◆ Records for processing
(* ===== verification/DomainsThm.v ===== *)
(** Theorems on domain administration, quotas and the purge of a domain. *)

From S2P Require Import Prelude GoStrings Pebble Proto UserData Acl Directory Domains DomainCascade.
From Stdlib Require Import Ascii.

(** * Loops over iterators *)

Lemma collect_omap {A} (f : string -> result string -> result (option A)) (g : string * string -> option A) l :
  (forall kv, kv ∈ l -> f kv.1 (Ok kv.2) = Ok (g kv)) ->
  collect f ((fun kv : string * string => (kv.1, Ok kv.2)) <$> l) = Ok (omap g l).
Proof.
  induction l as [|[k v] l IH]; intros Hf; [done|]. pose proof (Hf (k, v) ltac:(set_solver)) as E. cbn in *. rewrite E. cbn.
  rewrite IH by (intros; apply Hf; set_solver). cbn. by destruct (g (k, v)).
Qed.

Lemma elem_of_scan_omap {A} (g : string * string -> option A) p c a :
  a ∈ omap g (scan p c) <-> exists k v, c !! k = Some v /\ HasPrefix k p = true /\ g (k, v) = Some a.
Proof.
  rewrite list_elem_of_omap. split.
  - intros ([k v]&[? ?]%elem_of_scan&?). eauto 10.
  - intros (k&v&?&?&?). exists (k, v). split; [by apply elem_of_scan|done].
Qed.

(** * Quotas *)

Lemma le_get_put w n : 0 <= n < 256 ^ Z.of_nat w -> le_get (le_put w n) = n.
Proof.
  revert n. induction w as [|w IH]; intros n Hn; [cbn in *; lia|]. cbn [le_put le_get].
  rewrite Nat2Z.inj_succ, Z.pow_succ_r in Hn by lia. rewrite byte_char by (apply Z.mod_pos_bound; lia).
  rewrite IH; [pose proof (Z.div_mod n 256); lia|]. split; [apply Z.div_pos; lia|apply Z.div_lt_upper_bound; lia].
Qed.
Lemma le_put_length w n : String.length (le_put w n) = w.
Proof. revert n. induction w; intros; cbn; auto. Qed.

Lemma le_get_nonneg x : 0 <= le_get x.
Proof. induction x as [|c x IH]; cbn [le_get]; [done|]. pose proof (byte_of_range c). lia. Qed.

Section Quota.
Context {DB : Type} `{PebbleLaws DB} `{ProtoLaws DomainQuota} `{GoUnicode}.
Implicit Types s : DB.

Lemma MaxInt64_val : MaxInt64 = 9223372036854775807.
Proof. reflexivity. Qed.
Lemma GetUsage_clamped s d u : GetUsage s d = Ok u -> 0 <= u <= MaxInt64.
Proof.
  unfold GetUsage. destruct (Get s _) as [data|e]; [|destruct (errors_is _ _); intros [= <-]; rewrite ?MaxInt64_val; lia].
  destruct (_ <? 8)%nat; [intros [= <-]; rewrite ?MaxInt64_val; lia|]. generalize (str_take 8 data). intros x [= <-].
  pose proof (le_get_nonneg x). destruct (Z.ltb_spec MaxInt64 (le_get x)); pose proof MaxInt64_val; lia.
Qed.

◆ Task item
Every record needs to be reproduced exactly, with none skipped.

◆ Result of this task
(* ===== verification/DomainsThm.v ===== *)
(** Theorems on domain administration, quotas and the purge of a domain. *)

From S2P Require Import Prelude GoStrings Pebble Proto UserData Acl Directory Domains DomainCascade.
From Stdlib Require Import Ascii.

(** * Loops over iterators *)

Lemma collect_omap {A} (f : string -> result string -> result (option A)) (g : string * string -> option A) l :
  (forall kv, kv ∈ l -> f kv.1 (Ok kv.2) = Ok (g kv)) ->
  collect f ((fun kv : string * string => (kv.1, Ok kv.2)) <$> l) = Ok (omap g l).
Proof.
  induction l as [|[k v] l IH]; intros Hf; [done|]. pose proof (Hf (k, v) ltac:(set_solver)) as E. cbn in *. rewrite E. cbn.
  rewrite IH by (intros; apply Hf; set_solver). cbn. by destruct (g (k, v)).
Qed.

Lemma elem_of_scan_omap {A} (g : string * string -> option A) p c a :
  a ∈ omap g (scan p c) <-> exists k v, c !! k = Some v /\ HasPrefix k p = true /\ g (k, v) = Some a.
Proof.
  rewrite list_elem_of_omap. split.
  - intros ([k v]&[? ?]%elem_of_scan&?). eauto 10.
  - intros (k&v&?&?&?). exists (k, v). split; [by apply elem_of_scan|done].
Qed.

(** * Quotas *)

Lemma le_get_put w n : 0 <= n < 256 ^ Z.of_nat w -> le_get (le_put w n) = n.
Proof.
  revert n. induction w as [|w IH]; intros n Hn; [cbn in *; lia|]. cbn [le_put le_get].
  rewrite Nat2Z.inj_succ, Z.pow_succ_r in Hn by lia. rewrite byte_char by (apply Z.mod_pos_bound; lia).
  rewrite IH; [pose proof (Z.div_mod n 256); lia|]. split; [apply Z.div_pos; lia|apply Z.div_lt_upper_bound; lia].
Qed.
Lemma le_put_length w n : String.length (le_put w n) = w.
Proof. revert n. induction w; intros; cbn; auto. Qed.

Lemma le_get_nonneg x : 0 <= le_get x.
Proof. induction x as [|c x IH]; cbn [le_get]; [done|]. pose proof (byte_of_range c). lia. Qed.

Section Quota.
Context {DB : Type} `{PebbleLaws DB} `{ProtoLaws DomainQuota} `{GoUnicode}.
Implicit Types s : DB.

Lemma MaxInt64_val : MaxInt64 = 9223372036854775807.
Proof. reflexivity. Qed.
Lemma GetUsage_clamped s d u : GetUsage s d = Ok u -> 0 <= u <= MaxInt64.
Proof.
  unfold GetUsage. destruct (Get s _) as [data|e]; [|destruct (errors_is _ _); intros [= <-]; rewrite ?MaxInt64_val; lia].
  destruct (_ <? 8)%nat; [intros [= <-]; rewrite ?MaxInt64_val; lia|]. generalize (str_take 8 data). intros x [= <-].
  pose proof (le_get_nonneg x). destruct (Z.ltb_spec MaxInt64 (le_get x)); pose proof MaxInt64_val; lia.
Qed.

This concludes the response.